:: Material for this task
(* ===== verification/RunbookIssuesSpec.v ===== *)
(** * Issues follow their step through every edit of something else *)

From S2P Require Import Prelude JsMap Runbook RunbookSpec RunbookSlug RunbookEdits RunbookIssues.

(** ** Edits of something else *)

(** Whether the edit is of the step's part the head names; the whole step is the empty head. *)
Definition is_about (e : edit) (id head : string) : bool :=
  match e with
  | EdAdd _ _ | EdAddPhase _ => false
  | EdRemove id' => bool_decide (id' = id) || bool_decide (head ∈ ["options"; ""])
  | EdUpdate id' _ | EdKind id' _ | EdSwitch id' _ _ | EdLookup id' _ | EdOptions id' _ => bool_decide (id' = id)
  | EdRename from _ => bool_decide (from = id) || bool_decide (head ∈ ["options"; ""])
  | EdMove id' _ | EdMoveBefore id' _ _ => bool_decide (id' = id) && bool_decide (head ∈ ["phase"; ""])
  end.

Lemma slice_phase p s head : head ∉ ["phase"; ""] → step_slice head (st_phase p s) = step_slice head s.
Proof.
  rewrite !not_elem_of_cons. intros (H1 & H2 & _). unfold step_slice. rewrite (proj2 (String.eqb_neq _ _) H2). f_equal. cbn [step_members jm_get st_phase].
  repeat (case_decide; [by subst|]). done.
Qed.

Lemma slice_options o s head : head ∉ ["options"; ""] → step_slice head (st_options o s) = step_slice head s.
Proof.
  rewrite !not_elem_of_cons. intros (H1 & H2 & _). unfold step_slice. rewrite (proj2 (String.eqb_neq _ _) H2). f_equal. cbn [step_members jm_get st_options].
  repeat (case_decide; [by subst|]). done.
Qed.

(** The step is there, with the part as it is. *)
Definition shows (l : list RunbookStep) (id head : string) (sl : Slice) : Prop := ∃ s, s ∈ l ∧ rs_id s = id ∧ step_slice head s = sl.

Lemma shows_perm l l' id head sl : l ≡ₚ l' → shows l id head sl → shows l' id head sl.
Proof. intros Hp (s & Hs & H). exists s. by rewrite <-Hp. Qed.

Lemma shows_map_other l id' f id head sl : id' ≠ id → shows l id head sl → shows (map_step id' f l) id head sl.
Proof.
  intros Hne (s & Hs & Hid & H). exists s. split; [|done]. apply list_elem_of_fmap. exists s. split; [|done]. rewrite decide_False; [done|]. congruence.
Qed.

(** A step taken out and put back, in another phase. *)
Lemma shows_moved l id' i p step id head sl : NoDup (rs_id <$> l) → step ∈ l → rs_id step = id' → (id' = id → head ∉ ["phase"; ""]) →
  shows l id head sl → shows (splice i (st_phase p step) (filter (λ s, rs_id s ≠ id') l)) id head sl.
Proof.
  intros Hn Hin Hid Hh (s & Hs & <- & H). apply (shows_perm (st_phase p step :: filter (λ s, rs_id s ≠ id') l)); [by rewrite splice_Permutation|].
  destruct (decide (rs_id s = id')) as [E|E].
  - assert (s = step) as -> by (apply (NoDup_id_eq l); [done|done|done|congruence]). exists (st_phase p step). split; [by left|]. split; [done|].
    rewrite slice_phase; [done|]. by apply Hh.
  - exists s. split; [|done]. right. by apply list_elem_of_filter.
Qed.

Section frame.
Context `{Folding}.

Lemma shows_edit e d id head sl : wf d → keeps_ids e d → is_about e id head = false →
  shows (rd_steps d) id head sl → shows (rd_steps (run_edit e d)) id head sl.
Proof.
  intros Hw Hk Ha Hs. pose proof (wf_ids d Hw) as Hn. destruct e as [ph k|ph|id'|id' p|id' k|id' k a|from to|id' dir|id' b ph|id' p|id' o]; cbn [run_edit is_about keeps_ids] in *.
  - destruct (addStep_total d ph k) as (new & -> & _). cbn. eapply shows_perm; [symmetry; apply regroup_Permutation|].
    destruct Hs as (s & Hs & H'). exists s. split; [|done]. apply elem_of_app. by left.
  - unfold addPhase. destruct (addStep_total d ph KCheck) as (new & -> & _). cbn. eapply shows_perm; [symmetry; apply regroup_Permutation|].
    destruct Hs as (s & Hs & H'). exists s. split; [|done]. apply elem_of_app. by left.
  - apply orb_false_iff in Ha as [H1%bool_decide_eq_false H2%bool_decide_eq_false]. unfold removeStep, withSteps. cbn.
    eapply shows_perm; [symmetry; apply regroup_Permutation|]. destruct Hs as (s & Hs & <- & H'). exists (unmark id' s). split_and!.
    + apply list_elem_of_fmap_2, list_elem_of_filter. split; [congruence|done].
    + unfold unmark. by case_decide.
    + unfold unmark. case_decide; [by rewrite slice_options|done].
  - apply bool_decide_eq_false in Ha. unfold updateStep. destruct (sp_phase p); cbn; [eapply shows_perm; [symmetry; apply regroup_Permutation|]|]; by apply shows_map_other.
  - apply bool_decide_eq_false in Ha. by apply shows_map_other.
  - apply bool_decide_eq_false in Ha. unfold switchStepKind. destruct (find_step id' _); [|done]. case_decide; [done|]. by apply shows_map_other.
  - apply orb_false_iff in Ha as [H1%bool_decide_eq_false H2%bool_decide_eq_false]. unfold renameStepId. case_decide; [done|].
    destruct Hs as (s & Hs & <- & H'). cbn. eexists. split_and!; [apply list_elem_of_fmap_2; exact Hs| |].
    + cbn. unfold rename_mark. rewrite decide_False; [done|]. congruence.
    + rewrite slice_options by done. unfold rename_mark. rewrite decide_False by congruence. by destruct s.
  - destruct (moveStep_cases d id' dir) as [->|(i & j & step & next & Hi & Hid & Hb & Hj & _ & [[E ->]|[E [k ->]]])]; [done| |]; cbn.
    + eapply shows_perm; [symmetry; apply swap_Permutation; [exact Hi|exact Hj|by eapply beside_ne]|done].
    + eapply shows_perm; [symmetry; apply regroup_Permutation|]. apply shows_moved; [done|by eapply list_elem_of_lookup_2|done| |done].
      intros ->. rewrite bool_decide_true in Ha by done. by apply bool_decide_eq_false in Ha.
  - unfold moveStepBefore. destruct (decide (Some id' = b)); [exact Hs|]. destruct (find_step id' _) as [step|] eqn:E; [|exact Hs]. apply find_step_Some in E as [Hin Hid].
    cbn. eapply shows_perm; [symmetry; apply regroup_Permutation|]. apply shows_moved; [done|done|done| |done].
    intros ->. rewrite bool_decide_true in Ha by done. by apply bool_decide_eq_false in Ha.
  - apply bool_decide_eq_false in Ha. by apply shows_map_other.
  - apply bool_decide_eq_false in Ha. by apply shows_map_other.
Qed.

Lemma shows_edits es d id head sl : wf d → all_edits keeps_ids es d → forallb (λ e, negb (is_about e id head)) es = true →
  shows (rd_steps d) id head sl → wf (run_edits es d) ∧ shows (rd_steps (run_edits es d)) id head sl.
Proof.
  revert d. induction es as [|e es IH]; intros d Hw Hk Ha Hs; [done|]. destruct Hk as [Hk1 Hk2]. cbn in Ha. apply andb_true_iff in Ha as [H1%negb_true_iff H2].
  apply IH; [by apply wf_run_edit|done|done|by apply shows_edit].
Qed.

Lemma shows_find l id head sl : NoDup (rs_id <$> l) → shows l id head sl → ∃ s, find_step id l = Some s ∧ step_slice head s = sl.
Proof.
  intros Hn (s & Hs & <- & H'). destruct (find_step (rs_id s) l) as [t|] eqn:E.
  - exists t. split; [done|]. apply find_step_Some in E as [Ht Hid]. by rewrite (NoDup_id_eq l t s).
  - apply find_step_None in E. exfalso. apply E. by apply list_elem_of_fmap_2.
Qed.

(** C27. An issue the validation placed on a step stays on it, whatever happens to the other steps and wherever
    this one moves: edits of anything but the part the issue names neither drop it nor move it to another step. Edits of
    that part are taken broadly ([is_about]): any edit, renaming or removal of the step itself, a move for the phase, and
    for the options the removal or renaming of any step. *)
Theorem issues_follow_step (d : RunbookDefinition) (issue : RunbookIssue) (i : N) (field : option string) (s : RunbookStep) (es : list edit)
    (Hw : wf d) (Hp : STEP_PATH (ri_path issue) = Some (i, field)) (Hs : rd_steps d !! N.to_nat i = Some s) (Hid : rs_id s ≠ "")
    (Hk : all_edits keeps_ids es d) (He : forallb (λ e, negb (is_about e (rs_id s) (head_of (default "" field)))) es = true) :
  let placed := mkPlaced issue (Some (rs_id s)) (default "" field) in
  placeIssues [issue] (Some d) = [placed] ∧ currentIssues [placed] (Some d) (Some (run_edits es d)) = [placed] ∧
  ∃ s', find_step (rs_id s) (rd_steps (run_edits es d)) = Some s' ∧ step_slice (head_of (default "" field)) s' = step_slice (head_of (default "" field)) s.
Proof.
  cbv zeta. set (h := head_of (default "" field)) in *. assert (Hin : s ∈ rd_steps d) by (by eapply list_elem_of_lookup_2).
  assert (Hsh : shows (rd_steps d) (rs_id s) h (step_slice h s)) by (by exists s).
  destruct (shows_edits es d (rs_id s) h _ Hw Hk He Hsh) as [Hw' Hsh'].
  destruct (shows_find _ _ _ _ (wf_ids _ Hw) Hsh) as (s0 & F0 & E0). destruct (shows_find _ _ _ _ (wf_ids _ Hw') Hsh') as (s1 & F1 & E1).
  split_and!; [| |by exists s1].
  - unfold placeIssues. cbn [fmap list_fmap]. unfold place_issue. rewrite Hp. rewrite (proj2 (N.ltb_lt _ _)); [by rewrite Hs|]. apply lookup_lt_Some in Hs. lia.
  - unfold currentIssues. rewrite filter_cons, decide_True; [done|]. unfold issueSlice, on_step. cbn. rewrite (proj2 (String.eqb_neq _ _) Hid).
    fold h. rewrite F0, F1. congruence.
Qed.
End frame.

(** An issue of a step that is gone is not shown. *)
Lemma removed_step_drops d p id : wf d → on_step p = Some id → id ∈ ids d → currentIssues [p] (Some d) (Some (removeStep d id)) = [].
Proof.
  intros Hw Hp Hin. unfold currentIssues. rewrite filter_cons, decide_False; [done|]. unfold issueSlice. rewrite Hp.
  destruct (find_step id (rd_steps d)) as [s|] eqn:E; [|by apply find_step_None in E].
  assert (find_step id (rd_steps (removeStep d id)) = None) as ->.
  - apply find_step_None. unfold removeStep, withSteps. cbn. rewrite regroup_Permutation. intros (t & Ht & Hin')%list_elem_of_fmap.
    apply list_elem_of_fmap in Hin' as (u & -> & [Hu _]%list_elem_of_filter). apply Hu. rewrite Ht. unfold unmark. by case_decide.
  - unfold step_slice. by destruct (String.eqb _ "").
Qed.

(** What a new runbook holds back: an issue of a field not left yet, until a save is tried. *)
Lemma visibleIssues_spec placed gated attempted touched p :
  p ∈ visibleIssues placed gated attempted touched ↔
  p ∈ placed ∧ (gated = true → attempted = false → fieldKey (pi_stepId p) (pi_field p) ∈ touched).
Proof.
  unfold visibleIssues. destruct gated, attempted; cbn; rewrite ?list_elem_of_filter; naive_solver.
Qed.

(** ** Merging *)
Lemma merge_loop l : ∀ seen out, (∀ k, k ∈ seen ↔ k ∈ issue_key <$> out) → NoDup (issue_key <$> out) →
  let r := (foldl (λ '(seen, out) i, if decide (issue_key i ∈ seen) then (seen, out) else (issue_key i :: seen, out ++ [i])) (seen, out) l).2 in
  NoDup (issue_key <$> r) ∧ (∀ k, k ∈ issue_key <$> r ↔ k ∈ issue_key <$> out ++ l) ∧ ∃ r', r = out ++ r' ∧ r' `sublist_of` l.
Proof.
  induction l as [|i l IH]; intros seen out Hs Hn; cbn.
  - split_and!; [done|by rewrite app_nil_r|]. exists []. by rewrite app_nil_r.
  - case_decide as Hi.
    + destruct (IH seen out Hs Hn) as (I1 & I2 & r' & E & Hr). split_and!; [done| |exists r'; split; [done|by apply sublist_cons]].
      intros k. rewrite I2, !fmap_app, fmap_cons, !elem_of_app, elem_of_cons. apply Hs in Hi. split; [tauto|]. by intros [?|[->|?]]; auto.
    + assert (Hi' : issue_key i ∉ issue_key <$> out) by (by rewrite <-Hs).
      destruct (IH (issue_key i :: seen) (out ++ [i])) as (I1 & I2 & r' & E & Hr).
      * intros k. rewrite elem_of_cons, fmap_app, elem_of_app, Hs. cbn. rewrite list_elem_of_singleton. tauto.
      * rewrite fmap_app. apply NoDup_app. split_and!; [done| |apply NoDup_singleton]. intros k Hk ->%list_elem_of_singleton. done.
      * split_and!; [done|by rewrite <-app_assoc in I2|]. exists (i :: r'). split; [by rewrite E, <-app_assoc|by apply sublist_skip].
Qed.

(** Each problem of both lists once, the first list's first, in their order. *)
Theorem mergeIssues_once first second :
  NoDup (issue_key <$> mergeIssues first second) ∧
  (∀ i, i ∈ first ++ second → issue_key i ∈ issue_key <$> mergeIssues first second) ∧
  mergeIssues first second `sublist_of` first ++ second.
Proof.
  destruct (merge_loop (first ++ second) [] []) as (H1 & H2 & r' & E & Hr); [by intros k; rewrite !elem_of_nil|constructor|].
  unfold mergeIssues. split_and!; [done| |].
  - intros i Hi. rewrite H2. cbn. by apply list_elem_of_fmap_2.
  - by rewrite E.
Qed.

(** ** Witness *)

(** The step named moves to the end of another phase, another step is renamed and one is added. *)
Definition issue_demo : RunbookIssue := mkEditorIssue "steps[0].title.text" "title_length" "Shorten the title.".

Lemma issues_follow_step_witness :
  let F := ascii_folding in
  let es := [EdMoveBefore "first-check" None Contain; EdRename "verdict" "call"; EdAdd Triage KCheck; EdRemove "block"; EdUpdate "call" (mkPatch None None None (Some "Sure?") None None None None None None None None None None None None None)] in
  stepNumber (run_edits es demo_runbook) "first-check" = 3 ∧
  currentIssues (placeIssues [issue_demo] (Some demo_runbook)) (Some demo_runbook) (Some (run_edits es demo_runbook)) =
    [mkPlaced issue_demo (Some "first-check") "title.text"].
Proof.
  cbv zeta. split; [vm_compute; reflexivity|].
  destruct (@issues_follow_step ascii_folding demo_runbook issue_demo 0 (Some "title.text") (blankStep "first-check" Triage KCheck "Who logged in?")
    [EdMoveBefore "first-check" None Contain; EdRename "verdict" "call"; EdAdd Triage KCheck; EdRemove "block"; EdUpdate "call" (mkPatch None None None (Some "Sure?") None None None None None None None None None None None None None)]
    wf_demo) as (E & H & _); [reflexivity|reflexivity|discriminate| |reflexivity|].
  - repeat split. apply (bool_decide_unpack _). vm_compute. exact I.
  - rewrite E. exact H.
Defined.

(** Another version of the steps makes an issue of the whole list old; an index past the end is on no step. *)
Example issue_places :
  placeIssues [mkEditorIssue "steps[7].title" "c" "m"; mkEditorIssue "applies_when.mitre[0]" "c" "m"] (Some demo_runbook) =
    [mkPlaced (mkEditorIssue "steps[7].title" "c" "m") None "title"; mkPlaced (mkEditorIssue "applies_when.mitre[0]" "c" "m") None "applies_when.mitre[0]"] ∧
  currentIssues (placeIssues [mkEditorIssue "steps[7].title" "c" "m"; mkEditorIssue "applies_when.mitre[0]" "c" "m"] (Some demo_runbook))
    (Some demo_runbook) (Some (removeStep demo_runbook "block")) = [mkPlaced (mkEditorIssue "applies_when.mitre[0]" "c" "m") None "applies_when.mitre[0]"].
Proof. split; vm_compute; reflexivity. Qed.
::::
▶ [About this task] Reproduce the lines above, beginning at the line with "apply IH; [by" and stopping after the line with "(** C27. An", exactly as they are.

▶ [Exercise solution]
  apply IH; [by apply wf_run_edit|done|done|by apply shows_edit].
Qed.

Lemma shows_find l id head sl : NoDup (rs_id <$> l) → shows l id head sl → ∃ s, find_step id l = Some s ∧ step_slice head s = sl.
Proof.
  intros Hn (s & Hs & <- & H'). destruct (find_step (rs_id s) l) as [t|] eqn:E.
  - exists t. split; [done|]. apply find_step_Some in E as [Ht Hid]. by rewrite (NoDup_id_eq l t s).
  - apply find_step_None in E. exfalso. apply E. by apply list_elem_of_fmap_2.
Qed.

(** C27. An issue the validation placed on a step stays on it, whatever happens to the other steps and wherever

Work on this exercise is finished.